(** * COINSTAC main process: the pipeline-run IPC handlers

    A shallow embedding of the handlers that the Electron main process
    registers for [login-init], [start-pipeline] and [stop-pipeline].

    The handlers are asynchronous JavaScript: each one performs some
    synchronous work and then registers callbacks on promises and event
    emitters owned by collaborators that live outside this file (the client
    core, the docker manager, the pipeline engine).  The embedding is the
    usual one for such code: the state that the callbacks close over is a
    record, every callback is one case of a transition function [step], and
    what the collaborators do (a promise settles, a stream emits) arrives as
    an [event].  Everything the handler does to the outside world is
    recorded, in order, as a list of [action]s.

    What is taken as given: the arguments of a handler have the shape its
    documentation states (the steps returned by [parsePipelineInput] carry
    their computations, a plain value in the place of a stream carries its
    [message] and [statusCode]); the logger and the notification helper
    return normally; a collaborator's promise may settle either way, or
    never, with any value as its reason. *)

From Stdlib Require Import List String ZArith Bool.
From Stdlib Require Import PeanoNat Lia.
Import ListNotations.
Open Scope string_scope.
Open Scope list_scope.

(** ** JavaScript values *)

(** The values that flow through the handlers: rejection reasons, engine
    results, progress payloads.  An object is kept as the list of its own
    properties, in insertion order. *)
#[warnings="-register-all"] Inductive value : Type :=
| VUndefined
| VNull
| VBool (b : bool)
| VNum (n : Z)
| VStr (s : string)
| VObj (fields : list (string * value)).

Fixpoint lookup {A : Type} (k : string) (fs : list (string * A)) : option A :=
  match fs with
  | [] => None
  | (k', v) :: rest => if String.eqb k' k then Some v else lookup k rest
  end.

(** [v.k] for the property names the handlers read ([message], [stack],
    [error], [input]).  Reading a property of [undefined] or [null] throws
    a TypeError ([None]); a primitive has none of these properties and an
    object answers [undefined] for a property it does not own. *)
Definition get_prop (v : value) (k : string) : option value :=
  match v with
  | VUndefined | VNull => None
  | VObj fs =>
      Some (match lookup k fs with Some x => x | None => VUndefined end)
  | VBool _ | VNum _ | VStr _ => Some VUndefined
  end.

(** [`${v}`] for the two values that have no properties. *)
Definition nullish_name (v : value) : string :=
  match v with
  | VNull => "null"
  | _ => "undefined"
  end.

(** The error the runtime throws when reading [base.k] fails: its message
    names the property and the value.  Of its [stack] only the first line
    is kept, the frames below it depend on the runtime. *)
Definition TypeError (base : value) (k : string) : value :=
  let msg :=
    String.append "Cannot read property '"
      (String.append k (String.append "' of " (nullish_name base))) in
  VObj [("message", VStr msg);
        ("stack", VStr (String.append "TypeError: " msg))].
####################
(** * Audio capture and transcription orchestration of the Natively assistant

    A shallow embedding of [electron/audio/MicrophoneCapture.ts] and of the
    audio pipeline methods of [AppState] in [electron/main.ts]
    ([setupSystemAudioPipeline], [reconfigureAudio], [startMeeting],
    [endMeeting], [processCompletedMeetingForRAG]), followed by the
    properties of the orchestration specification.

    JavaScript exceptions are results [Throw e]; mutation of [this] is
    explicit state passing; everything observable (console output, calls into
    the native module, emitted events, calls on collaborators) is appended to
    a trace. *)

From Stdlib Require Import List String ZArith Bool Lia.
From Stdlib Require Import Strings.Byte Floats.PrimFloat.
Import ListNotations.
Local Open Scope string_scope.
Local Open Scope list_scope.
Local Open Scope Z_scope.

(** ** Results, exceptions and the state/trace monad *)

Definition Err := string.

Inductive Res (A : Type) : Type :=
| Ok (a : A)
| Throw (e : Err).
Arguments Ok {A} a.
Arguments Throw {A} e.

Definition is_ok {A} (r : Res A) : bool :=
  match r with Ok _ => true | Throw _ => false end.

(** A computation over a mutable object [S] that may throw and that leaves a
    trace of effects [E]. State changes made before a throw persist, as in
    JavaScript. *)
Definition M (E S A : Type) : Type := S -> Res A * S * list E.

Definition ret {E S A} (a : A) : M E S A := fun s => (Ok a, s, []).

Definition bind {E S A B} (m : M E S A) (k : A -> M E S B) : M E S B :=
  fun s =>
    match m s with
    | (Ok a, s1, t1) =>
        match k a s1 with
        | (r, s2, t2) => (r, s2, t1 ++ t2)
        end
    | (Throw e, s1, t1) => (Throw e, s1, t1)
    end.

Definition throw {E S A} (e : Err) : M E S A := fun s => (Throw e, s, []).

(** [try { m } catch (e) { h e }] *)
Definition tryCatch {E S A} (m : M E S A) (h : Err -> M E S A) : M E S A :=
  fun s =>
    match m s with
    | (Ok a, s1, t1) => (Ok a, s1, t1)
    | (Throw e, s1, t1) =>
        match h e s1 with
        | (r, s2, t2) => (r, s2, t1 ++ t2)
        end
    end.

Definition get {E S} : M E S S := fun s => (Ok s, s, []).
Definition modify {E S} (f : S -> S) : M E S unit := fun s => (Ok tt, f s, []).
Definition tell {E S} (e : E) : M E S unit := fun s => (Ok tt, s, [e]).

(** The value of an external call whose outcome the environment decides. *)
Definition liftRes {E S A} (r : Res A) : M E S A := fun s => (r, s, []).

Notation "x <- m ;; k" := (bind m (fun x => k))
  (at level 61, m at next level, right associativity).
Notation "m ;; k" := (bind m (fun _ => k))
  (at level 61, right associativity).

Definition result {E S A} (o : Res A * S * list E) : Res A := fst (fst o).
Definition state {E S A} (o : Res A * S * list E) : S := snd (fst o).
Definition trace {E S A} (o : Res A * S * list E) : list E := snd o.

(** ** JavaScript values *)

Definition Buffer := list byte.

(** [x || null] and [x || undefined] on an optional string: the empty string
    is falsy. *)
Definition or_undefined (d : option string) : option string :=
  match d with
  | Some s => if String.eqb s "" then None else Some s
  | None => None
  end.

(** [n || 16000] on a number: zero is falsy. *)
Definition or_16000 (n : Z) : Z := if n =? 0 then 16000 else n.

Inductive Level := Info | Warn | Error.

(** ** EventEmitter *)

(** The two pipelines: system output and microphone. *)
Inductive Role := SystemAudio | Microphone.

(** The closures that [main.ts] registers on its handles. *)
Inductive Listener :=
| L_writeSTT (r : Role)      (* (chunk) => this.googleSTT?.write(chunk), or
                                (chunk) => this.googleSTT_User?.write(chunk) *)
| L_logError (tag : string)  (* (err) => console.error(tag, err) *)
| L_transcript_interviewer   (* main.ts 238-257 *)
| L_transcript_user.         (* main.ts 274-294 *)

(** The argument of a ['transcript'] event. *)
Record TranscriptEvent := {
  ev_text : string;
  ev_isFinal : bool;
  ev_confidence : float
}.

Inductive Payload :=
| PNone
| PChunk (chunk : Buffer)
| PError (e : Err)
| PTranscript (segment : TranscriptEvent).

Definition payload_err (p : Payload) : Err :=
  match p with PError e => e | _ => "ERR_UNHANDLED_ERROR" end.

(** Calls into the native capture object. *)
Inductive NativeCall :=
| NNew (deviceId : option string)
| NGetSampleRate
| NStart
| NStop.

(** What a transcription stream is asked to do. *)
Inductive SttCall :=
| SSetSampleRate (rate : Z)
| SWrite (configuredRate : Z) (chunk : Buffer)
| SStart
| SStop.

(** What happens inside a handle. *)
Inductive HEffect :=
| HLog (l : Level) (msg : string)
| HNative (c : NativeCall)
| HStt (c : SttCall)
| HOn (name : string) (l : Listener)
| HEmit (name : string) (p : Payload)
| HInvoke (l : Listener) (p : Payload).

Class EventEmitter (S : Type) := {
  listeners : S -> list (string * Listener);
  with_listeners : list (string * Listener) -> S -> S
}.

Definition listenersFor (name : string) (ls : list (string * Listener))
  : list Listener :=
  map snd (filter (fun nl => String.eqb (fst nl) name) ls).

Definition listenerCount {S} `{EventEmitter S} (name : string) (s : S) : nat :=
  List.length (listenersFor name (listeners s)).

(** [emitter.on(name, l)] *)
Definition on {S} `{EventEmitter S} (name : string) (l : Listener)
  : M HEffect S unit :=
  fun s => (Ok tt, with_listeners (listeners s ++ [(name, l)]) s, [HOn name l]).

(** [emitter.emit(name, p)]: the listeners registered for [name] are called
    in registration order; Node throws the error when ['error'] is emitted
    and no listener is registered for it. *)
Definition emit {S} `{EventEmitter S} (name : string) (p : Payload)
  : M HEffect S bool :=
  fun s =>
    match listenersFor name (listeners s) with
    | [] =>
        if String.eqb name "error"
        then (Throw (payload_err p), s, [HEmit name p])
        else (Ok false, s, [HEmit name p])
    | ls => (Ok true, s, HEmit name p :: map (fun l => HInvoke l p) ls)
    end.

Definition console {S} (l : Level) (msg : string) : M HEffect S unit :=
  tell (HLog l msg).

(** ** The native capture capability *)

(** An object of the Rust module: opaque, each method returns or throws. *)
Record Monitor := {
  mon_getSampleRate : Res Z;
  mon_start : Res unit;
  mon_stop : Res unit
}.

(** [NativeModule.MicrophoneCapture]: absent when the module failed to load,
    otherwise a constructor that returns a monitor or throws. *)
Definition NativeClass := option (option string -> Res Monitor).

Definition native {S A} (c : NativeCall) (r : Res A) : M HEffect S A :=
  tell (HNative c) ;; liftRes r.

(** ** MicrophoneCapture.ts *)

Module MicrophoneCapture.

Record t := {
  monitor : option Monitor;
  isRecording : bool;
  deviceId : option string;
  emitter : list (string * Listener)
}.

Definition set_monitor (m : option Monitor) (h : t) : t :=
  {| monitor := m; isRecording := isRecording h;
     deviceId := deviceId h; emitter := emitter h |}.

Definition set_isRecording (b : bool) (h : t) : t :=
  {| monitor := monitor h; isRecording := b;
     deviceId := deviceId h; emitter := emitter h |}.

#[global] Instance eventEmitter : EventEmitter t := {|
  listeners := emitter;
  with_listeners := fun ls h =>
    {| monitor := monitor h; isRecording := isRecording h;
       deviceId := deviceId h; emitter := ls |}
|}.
####################
## Task goal
Look back at the data above. Transcribe exactly the lines starting at the line that contains "(** * COINSTAC" and ending at the line that contains "(** The values".

## Exercise solution
(** * COINSTAC main process: the pipeline-run IPC handlers

    A shallow embedding of the handlers that the Electron main process
    registers for [login-init], [start-pipeline] and [stop-pipeline].

    The handlers are asynchronous JavaScript: each one performs some
    synchronous work and then registers callbacks on promises and event
    emitters owned by collaborators that live outside this file (the client
    core, the docker manager, the pipeline engine).  The embedding is the
    usual one for such code: the state that the callbacks close over is a
    record, every callback is one case of a transition function [step], and
    what the collaborators do (a promise settles, a stream emits) arrives as
    an [event].  Everything the handler does to the outside world is
    recorded, in order, as a list of [action]s.

    What is taken as given: the arguments of a handler have the shape its
    documentation states (the steps returned by [parsePipelineInput] carry
    their computations, a plain value in the place of a stream carries its
    [message] and [statusCode]); the logger and the notification helper
    return normally; a collaborator's promise may settle either way, or
    never, with any value as its reason. *)

From Stdlib Require Import List String ZArith Bool.
From Stdlib Require Import PeanoNat Lia.
Import ListNotations.
Open Scope string_scope.
Open Scope list_scope.

(** ** JavaScript values *)

(** The values that flow through the handlers: rejection reasons, engine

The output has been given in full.